Sally Quinn, on the other hand, has become a Washington legend as a hostess, columnist and style arbiter. Vanity Fair recently devoted a lavish spread to her and made it clear that in the hyper-competitive world of Washington access, power and politics, Sally Quinn reigns supreme.

Sally Quinn and Ben Bradlee met late in life, married, and had Quinn, their only child.

He came into the world on April 29th, 1982, and was immediately diagnosed with a heart murmur. It was the beginning of a long series of inexplicable illnesses, one after another, which threatened his life and led to open-heart surgery at just three months of age.
Quinn was slow to learn, slow to focus. One school administrator advised the family that he would need institutional care all his life . It was the kind of life sentence no parents wanted to hear. But Sally Quinn and Ben Bradlee would not give up.

Finally, a diagnosis was made. It was VFS, or Velocardiofacial syndrome, a genetic condition that affects one in 2,000 persons worldwide, marked by a series of physical problems and learning disabilities that Quinn suffered from.

As he struggled through childhood Quinn Bradlee developed a thick skin, an acute sense of insight and a determination to not allow his condition to hold him back.

His account of boarding school, of his battles with inner demons, his gradual realization that he had so much to offer and his determination to stand up for others with his condition who had no voice, make up the heart of his first book. His latest book traces the family influences that made that courage possible.

His inspiration was his mother’s father, General William Quinn, or ‘Dandy,’ a deeply proud Irishman who was one of the top intelligence officers in the U.S. Army during World War II.

The disabled grandchild and the hard-bitten general hit it off big when Quinn was growing up. He developed his love of genealogy and Irish heritage from him and the general ensured that his grandson would never shirk a challenge, never fail to do his best and always stand up for what he believed.

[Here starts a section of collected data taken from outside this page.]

(** C11: the loop of ping.cpp, [while (client.poll() == HEALTHY)], for handlers
    whose methods are straight, as those of ping.cpp are: they send, letting
    exceptions through, update their own state and may throw, but do not poll,
    close or ask the client for anything (example.cpp runs the same loop, but its handler closes
    the connection; it is not covered here). After any number [n] of polls: the
    bytes read are those of the frames handled, in order and by the protocol,
    and of what the parser holds; the loop stops only on a CLOSE of the server
    or a ping time-out (an exception apart). And it gets through everything: if
    it has not stopped and [n] is at least the number of bytes the peer had sent
    plus the number of frames in them and in what the parser held, all those
    bytes have been read and all those frames handled - however few frames each
    [poll] handles. *)
Theorem polling_handles_everything (handler : notice → prog Hst) (depth n : nat)
    (max_reads : Z) (pend : list Z) (s : state) :
  hardened = false → (139 < send_limit)%Z →
  (∀ m, straight send_limit (handler m)) →
  nanotimer.time1 (m_ping_timer (fst s)) ≠ None → FrameFactory.wf (m_factory (fst s)) →
  bytes_ok pend → represents (m_parser (fst s)) pend →
  m_connection_open (fst s) = true → m_status (fst s) = HEALTHY →
  match poll_until_closed handler (S depth) n max_reads s with
  | (Ok stopped, s') => ∃ bs ws msgs evs out pend' closed,
      got_of s' = got_of s ++ bs ∧
      Rfc6455.decode_all code_len64 (pend ++ bs)
      = (ws ++ fst (Rfc6455.decode_all code_len64 pend'),
         snd (Rfc6455.decode_all code_len64 pend')) ∧
      represents (m_parser (fst s')) pend' ∧
      spec_polls handler (m_handler (fst s)) ws evs msgs (m_handler (fst s')) closed ∧
      calls (fst s') = calls (fst s) ++ evs ∧
      put_of s' = put_of s ++ out ∧ carries out msgs ∧
      if stopped
      then link s' = (false, if closed then CLOSED_BY_SERVER else PING_TIMED_OUT)
      else closed = false ∧ link s' = (true, HEALTHY) ∧
           (length (ahead_of s) + length (frames_in (pend ++ ahead_of s)) ≤ n →
            ahead_of s `prefix_of` bs ∧ frames_in (pend ++ ahead_of s) `prefix_of` ws)
  | (Throw _, _) => True
  | _ => False
  end.
Proof.
  intros Hhard Hlim Hh Hs Hf Hb Hr Ho Hst1.
  assert (link s = (true, HEALTHY)) as Hl by (unfold link; congruence).
  pose proof (λ R T, polls_deliver Hhard Hlim handler Hh depth n max_reads pend R T s Hs Hf Hb
    Hr Hl) as Hp.
  assert (∃ R T, returns (poll_until_closed handler (S depth) n max_reads) s
      (served handler pend R T s) ∧
    (length (ahead_of s) + length (frames_in (pend ++ ahead_of s)) ≤ n →
     R = ahead_of s ∧ T = frames_in (pend ++ ahead_of s))) as (R & T & Hrun & HRT).
  { destruct (decide (length (ahead_of s) + length (frames_in (pend ++ ahead_of s)) ≤ n)).
    - do 2 eexists. split; [by apply Hp|done].
    - exists [], []. split; [apply Hp; [apply prefix_nil|apply prefix_nil|cbn; lia]|done]. }
  unfold returns, ends in Hrun.
  destruct (poll_until_closed handler (S depth) n max_reads s) as [[stopped|e|u|] s'];
    try done.
  destruct Hrun as (bs & ws & msgs & evs & pend' & closed & [Hg (out & Ho' & Hc) He _ _ _] &
    Hr' & Hd & Hpolls & Hend).
  exists bs, ws, msgs, evs, out, pend', closed. split_and!; try done.
  destruct stopped; [done|]. destruct Hend as (? & ? & HR & HT). split_and!; [done..|].
  intros Hn. by destruct (HRT Hn) as [<- <-].
Qed.
(* ===== verification/Handlers.v ===== *)
(** What a handler makes of its calls. The client calls the handler, whose
    methods call the client, which may call the handler again. For a handler
    whose methods bring its state in line with their call before they poll or
    close, the state is at any moment in line with all the calls made so far,
    however they were nested and whatever was thrown. *)

From S2P Require Import Prelude Frames Factory Parser Sys World Sockets SocketSpec SocketStream Handshake Client ClientSpec Refinement Programs Depth ClientProps Session Lifetime.
Import WSClient Refinement Lifetime.

Module Handlers.

(** The bytes of the payload a method is given. *)
Definition payload_of (ev : event) : list Z :=
  match ev with
  | on_text f | on_binary f | on_continuation f => Frame.payload f
  | _ => []
  end.

Section Handlers.
Context {Hst St W : Type} `{Target, OS W, Entropy W, SocketType St W}.

Local Notation "'state'" := (@state Hst St W).

(** ** Steps that are not the handler's *)

Definition aloof {A} (m : M state A) : Prop := ∀ s,
  m_handler (fst (snd (m s))) = m_handler (fst s) ∧ calls (fst (snd (m s))) = calls (fst s).

Lemma aloof_ret {A} (a : A) : aloof (mret a).
Proof. done. Qed.

Lemma aloof_throw {A} e : aloof (throw (A:=A) e).
Proof. done. Qed.

Lemma aloof_undef {A} u : aloof (undef (A:=A) u).
Proof. done. Qed.

Lemma aloof_out_of_fuel {A} : aloof (out_of_fuel (A:=A)).
Proof. done. Qed.

Lemma aloof_self : aloof self.
Proof. done. Qed.

Lemma aloof_bind {A B} (m : M state A) (f : A → M state B) :
  aloof m → (∀ a, aloof (f a)) → aloof (m ≫= f).
Proof.
  intros Hm Hf s. unfold mbind, M_bind. specialize (Hm s).
  destruct (m s) as [[a|e|u|] s']; [|done..]. cbn [snd] in Hm.
  destruct (Hf a s') as [-> ->]. exact Hm.
Qed.

Lemma aloof_when b (m : M state unit) : aloof m → aloof (when b m).
Proof. by destruct b. Qed.

Lemma aloof_update (f : t Hst St → t Hst St) :
  (∀ c, m_handler (f c) = m_handler c ∧ calls (f c) = calls c) → aloof (update_self f).
Proof. intros Hf [c y]. apply Hf. Qed.

Lemma aloof_zoom {T A} (prj : state → T) (upd : T → state → state) (m : M T A) :
  (∀ x s, m_handler (fst (upd x s)) = m_handler (fst s) ∧
          calls (fst (upd x s)) = calls (fst s)) →
  aloof (zoom prj upd m).
Proof. intros Hu s. unfold zoom. destruct (m (prj s)) as [[] x]; apply Hu. Qed.

Lemma aloof_on_socket {A} (m : M (St * Sys W) A) : aloof (on_socket m).
Proof. by apply aloof_zoom. Qed.
Lemma aloof_on_parser {A} (m : M FrameParser.t A) : aloof (on_parser m).
Proof. by apply aloof_zoom. Qed.
Lemma aloof_on_factory {A} (m : M FrameFactory.t A) : aloof (on_factory m).
Proof. by apply aloof_zoom. Qed.
Lemma aloof_on_timer {A} (m : M (nanotimer.t * Sys W) A) : aloof (on_timer m).
Proof. by apply aloof_zoom. Qed.
Lemma aloof_read_into n : aloof (read_into n).
Proof. by apply aloof_zoom. Qed.
Lemma aloof_on_local {X A} (x : X) (m : M (X * Sys W) A) : aloof (on_local x m).
Proof. by apply aloof_zoom. Qed.
Lemma aloof_on_sys {A} (m : M (Sys W) A) : aloof (on_sys m).
Proof. by apply aloof_zoom. Qed.
Lemma aloof_call_unit (f : W → W) : aloof (call_unit f).
Proof. by intros []. Qed.
Lemma aloof_call {A} (f : W → A * W) : aloof (call f).
Proof. intros [c y]. unfold call. by destruct (f (env y)). Qed.

Create HintDb aloof.
#[local] Hint Resolve aloof_ret aloof_throw aloof_undef aloof_out_of_fuel aloof_self
  aloof_bind aloof_when aloof_on_socket aloof_on_parser aloof_on_factory aloof_on_timer
  aloof_read_into aloof_on_local aloof_on_sys aloof_call_unit aloof_call : aloof.
#[local] Hint Extern 2 (aloof (update_self _)) => by apply aloof_update : aloof.

Lemma aloof_catching {A} (m : M state A) : aloof m → aloof (catching m).
Proof. intros Hm s. specialize (Hm s). unfold catching. by destruct (m s) as [[]]. Qed.

Lemma aloof_send frame : aloof (send frame).
Proof. unfold send. auto with aloof. Qed.
#[local] Hint Resolve aloof_send : aloof.

Lemma aloof_control (m : M FrameFactory.t (list Z)) : aloof (out ← on_factory m; send out).
Proof. auto with aloof. Qed.

Lemma aloof_status : aloof status.
Proof. unfold status. auto with aloof. Qed.

Lemma aloof_last_rtt : aloof last_rtt.
Proof. unfold last_rtt. auto with aloof. Qed.

Lemma aloof_handle_pong payload : aloof (handle_pong payload).
Proof. unfold handle_pong. auto 7 with aloof. Qed.

Lemma aloof_next_frame : aloof next_frame.
Proof. unfold next_frame. auto with aloof. Qed.

Lemma aloof_times_ten timeout : aloof (times_ten timeout).
Proof. unfold times_ten. case_decide; auto with aloof. Qed.

Lemma aloof_update_ping : aloof update_ping.
Proof.
  apply aloof_bind; [auto with aloof|]. intros c.
  destruct (m_waiting_for_ping c); unfold send_ping, FrameFactory.ping; auto 9 with aloof.
Qed.

Lemma aloof_wait_close n : aloof (wait_close n).
Proof.
  induction n as [|n IH]; cbn [wait_close]; [auto with aloof|].
  apply aloof_bind; [auto with aloof|]. intros data.
  apply aloof_bind; [auto with aloof|]. intros f. case_match; auto with aloof.
Qed.

Lemma aloof_open_socket : aloof open_socket.
Proof. unfold open_socket. auto 9 with aloof. Qed.

Lemma aloof_read_response n response : aloof (read_response n response).
Proof.
  revert response. induction n as [|n IH]; intros response; cbn [read_response];
    [auto with aloof|]. apply aloof_bind; [auto with aloof|]. intros chunk.
  case_match; auto with aloof.
Qed.

Lemma aloof_key : aloof generate_sec_websocket_key.
Proof. unfold generate_sec_websocket_key. auto with aloof. Qed.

Sally Quinn writes movingly in an earlier book A Different Life about what it is like for a parent to raise a special needs child, to see the loneliness when Quinn was always left out, lacking the social networking skills to fully integrate with classmates.
Yet neither she nor her boy gave up.

A Different Life sets the stage for A Life’s Work. The bond between Ben Bradlee and his son Quinn fill these pages. Bradlee is an outdoors man who likes nothing better than to leave the hurly burly of Washington for his beloved West Virginia retreat. Quinn is with him every step of the way.

Out on the land the two bond. Much of the narrative in the book describes the art of clearing brush, cutting down diseased trees, using chainsaws to improve the land.
The extraordinary aspect of the book about father and son bonding is that it is the father, who by the end of it, is learning from the son.

There cannot be too many people who can have that impact on the legendary Ben Bradlee, still hale and hearty at 89. Yet his son reaches him, explains vulnerability, takes him and his wife Sally on their own inner journey to understanding their son.
They and the world are much better for it.